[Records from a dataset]
####################

(** X19: what [interpolate_z_target_nd] returns, column by column.  When it
    returns, the target coordinate has as many values as the source coordinate
    has columns times the extent [nt] the target has along the axis, and it is
    taken as [ni] by [nt] by [nj] values in row-major order.  For every [i]
    and [j], the column [(:, i, :, j)] of the result is what
    [gridwise_interpolation] writes in a fresh buffer for the levels
    [z_target[i, :, j]], the column [z_src[i, :, j]] of the source coordinate
    and the columns [fz_src[:, i, :, j]] of the data, with the direction and
    the kernels of the interpolator, every value then cast to the dtype of
    the result by the final [astype]: every column is marched with its own
    levels. *)
Theorem interpolate_z_target_nd_marched (z_tgt z_src : ndarray float) (fz_dtype : dtype)
    (fz_src : ndarray float) (ax : Z) (up : option bool)
    (ik : interp_kernel) (ek : extrap_kernel) (self : _Interpolator)
    (res : interpolated) (zp : nat) (m ni n nt nj i j : Z) :
  array_wf z_tgt -> array_wf z_src -> array_wf fz_src ->
  size z_src < 2 ^ 32 ->
  size fz_src < 2 ^ 32 ->
  size z_tgt < 2 ^ 32 ->
  In ik interp_kernels ->
  In ek extrap_kernels ->
  __init__ f8 issubdtype_int z_tgt z_src fz_dtype fz_src ax up ik ek = Ok self ->
  interpolate_z_target_nd astype self = Ok res ->
  zp = Z.to_nat ((ax + ndim fz_src) mod ndim fz_src - (ndim fz_src - ndim z_src)) ->
  shape z_src !! zp = Some n ->
  ni = product (take zp (shape z_src)) ->
  nj = product (drop (S zp) (shape z_src)) ->
  m = product (take (length (shape fz_src) - length (shape z_src)) (shape fz_src)) ->
  (if ndim z_tgt =? 1 then py_index (shape z_tgt) 0 else py_index (shape z_tgt) ax)
  = Ok nt ->
  0 <= i < ni ->
  0 <= j < nj ->
  size z_tgt = ni * nt * nj /\
  exists (z_lev z_col : list float) (fz_col : grid float) (out : grid cell),
    column3 (flat z_tgt) nt nj i j = Ok z_lev /\
    column3 (flat z_src) n nj i j = Ok z_col /\
    column4 (flat fz_src) m ni n nj i j = Ok fz_col /\
    gridwise_interpolation z_lev z_col fz_col (rising self) ik ek
      (empty_grid (Z.to_nat m) (Z.to_nat nt)) = (out, Ok tt) /\
    column4 (flat (result_array res)) m ni nt nj i j
    = Ok (grid_map (cell_astype astype (result_dtype res)) out).
Proof.
  intros [Hts Htlen] [Hzs Hzlen] [Hfs Hflen] Hzsmall Hfsmall Htsmall Hik Hek Hinit Hrun
    Hzp Hn Hni Hnj Hm Hnt Hi Hj.
  destruct (init_layout f8 issubdtype_int _ _ _ _ _ _ _ _ _ Hzs Hfs Hinit)
    as (n' & _ & Hn' & Hzshape & Hfshape).
  rewrite <- Hzp in Hn', Hzshape. rewrite Hn in Hn'. injection Hn' as <-.
  rewrite <- Hni, <- Hnj in Hzshape. rewrite Hzshape, <- Hm in Hfshape.
  apply init_Ok in Hinit
    as (nt' & fp & lh & n' & nj' & m' & Hnt' & -> & Hfp & Hlh & Hn0 & Hnj0 & Hm0 & Hsz &
        Hsf & Hzr & Hfr & Hws & Hrs & Htgt & Hdt & Hik' & Hek'); [|assumption|assumption].
  rewrite Hnt in Hnt'. injection Hnt' as <-.
  rewrite Hzr in Hzshape. cbn [shape] in Hzshape. injection Hzshape as -> -> ->.
  rewrite Hfr in Hfshape. cbn [shape] in Hfshape. injection Hfshape as ->.
  assert (0 <= nt) as Hnt0.
  { destruct (ndim z_tgt =? 1); (eapply py_index_nonneg; [exact Hts|exact Hnt]). }
  revert Hrun. unfold interpolate_z_target_nd.
  rewrite Hws, Hzr, Hfr, Htgt, Hrs. cbn [shape drop].
  assert (ni < 2 ^ 32 /\ nj < 2 ^ 32) as (Hni32 & Hnj32) by nia.
  assert (m < 2 ^ 32) as Hm32.
  { assert (1 <= ni * n * nj) by nia. nia. }
  unfold as_unsigned_int.
  destruct (Z.leb_spec 0 ni), (Z.ltb_spec ni (2 ^ 32)); try lia.
  destruct (Z.leb_spec 0 nj), (Z.ltb_spec nj (2 ^ 32)); try lia.
  cbn [andb mbind result_bind].
  rewrite reshape_plain by (repeat constructor; lia).
  destruct (Z.eqb_spec (product [ni; nt; nj]) (size z_tgt)) as [Esize|];
    cbn [mbind result_bind flat]; [|discriminate].
  assert (size z_tgt = ni * nt * nj) as Hsize.
  { rewrite <- Esize. unfold product. cbn [foldr]. ring. }
  replace (product [m; ni; nt; nj]) with (m * (ni * nt * nj))
    by (unfold product; cbn [foldr]; ring).
  destruct (march_j_nd _ _ _ _ _ _ _ _ _) as [cells|] eqn:Hmarch;
    cbn [mbind result_bind]; [|discriminate].
  rewrite reshape_plain by (apply Forall_insert; assumption).
  destruct (product _ =? size _); cbn [mbind result_bind]; [|discriminate].
  intros [= <-]. unfold ndarray_astype. cbn [result_array result_dtype flat].
  split; [exact Hsize|].
  assert (nt < 2 ^ 32) as Hnt32 by nia.
  apply march_j_nd_columns in Hmarch as [Hcells Hcols]; try lia.
  - destruct (Hcols i j Hi Hj) as (z_lev & z_col & fz_col & out & Hl & Hzc & Hfc & Hg & Hc).
    rewrite Hzr in Hzc. rewrite Hfr in Hfc. rewrite Hik', Hek' in Hg.
    cbn [flat] in Hzc, Hfc.
    exists z_lev, z_col, fz_col, out.
    repeat split; try assumption. now apply column4_fmap.
  - now rewrite Hik'.
  - now rewrite Hek'.
Qed.
(** * cateye: gaze-event classifier adapters

    A shallow embedding of [cateye/cateye.py]: the three label tables and the
    two adapters [classify_nslr_hmm] and [classify_remodnav].  Python values
    that serve as labels and dictionary keys are a small tagged union, the
    module-level tables live in a store that every call receives and hands
    back, warnings and backend invocations are recorded in a trace, and
    exceptions are an error result.  The classification backends (nslr_hmm,
    remodnav), numpy's arithmetic and the converters of [cateye/utils.py] are
    interfaces; concrete instances over exact rationals are given further
    down for evaluation.  The adapters are given twice: on values, and on
    objects, where the event records of REMoDNaV are cells of a store that
    [classify_remodnav] updates in place and the warnings module keeps its
    registry. *)

From Stdlib Require Import QArith Qround.
From stdpp Require Import gmap strings list.

(** ** Python values used as labels and dictionary keys *)

Inductive pyval :=
  | PyNone
  | PyInt (i : Z)
  | PyStr (s : string).

#[global] Instance pyval_eq_dec : EqDecision pyval.
Proof. solve_decision. Defined.

Definition pyval_encode (v : pyval) : option (Z + string) :=
  match v with
  | PyNone => None
  | PyInt i => Some (inl i)
  | PyStr s => Some (inr s)
  end.

Definition pyval_decode (o : option (Z + string)) : pyval :=
  match o with
  | None => PyNone
  | Some (inl i) => PyInt i
  | Some (inr s) => PyStr s
  end.

#[global] Instance pyval_countable : Countable pyval.
Proof. apply (inj_countable' pyval_encode pyval_decode). by intros []. Defined.

(** ** Exceptions and fallible results *)

(** [Raised] stands for an exception of a collaborator (a backend or
    [cateye.utils]); the adapters intercept none of them. *)
Inductive exn :=
  | KeyError (k : pyval)
  | IndexError
  | ValueError
  | ZeroDivisionError
  | Raised (name : string).

Inductive result (A : Type) :=
  | Ok (a : A)
  | Err (e : exn).
Arguments Ok {A} a.
Arguments Err {A} e.

#[global] Instance result_ret : MRet result := λ A a, Ok a.
#[global] Instance result_bind : MBind result := λ A B f r,
  match r with
  | Ok a => f a
  | Err e => Err e
  end.

(** A comprehension [[f(v) for v in l]]: left to right, stopping at the first
    exception. *)
Fixpoint comprehension {A B} (f : A → result B) (l : list A) : result (list B) :=
  match l with
  | [] => Ok []
  | a :: l' =>
      match f a with
      | Ok b =>
          match comprehension f l' with
          | Ok bs => Ok (b :: bs)
          | Err e => Err e
          end
      | Err e => Err e
      end
  end.

(** [l[i]] for a non-negative index. *)
Definition getindex {A} (l : list A) (i : nat) : result A :=
  match l !! i with
  | Some a => Ok a
  | None => Err IndexError
  end.

(** ** Dictionaries *)

(** A dictionary display [{k1: v1, k2: v2, ...}]: entries are stored left to
    right, so a repeated key keeps its last value. *)
Definition py_dict (items : list (pyval * string)) : gmap pyval string :=
  list_to_map (reverse items).

(** [d[k]] *)
Definition getitem (d : gmap pyval string) (k : pyval) : result string :=
  match d !! k with
  | Some v => Ok v
  | None => Err (KeyError k)
  end.

(** ** The module-level tables *)

(** The four class ids exported by [nslr_hmm]. *)
Record nslr_ids := {
  FIXATION : Z;
  SACCADE : Z;
  SMOOTH_PURSUIT : Z;
  PSO : Z
}.

Definition CLASSES (ids : nslr_ids) : gmap pyval string :=
  py_dict [ (PyInt (FIXATION ids), "Fixation");
            (PyInt (SACCADE ids), "Saccade");
            (PyInt (SMOOTH_PURSUIT ids), "Smooth Pursuit");
            (PyInt (PSO ids), "PSO");
            (PyNone, "None") ]%string.

Definition REMODNAV_CLASSES_items : list (pyval * string) :=
  [ (PyStr "FIXA", "Fixation"); (PyStr "SACC", "Saccade");
    (PyStr "ISAC", "ISaccade"); (PyStr "PURS", "Smooth Pursuit");
    (PyStr "HPSO", "High-Velocity PSO");
    (PyStr "LPSO", "Low-Velocity PSO");
    (PyStr "IHPS", "High-Velocity PSO (NCB)");
    (PyStr "ILPS", "Low-Velocity PSO (NCB)") ]%string.

Definition REMODNAV_CLASSES : gmap pyval string :=
  py_dict REMODNAV_CLASSES_items.

Definition REMODNAV_SIMPLE_items : list (pyval * string) :=
  [ (PyStr "FIXA", "Fixation"); (PyStr "SACC", "Saccade");
    (PyStr "ISAC", "Saccade"); (PyStr "PURS", "Smooth Pursuit");
    (PyStr "HPSO", "PSO"); (PyStr "LPSO", "PSO");
    (PyStr "IHPS", "PSO"); (PyStr "ILPS", "PSO") ]%string.

Definition REMODNAV_SIMPLE : gmap pyval string :=
  py_dict REMODNAV_SIMPLE_items.

(** The module's global names after import. *)
Record globals := {
  g_CLASSES : gmap pyval string;
  g_REMODNAV_CLASSES : gmap pyval string;
  g_REMODNAV_SIMPLE : gmap pyval string
}.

####################

[Try it] All lines with the word "self" need to be copied from the data above.

[Task result]
    (ik : interp_kernel) (ek : extrap_kernel) (self : _Interpolator)
  __init__ f8 issubdtype_int z_tgt z_src fz_dtype fz_src ax up ik ek = Ok self ->
  interpolate_z_target_nd astype self = Ok res ->
    gridwise_interpolation z_lev z_col fz_col (rising self) ik ek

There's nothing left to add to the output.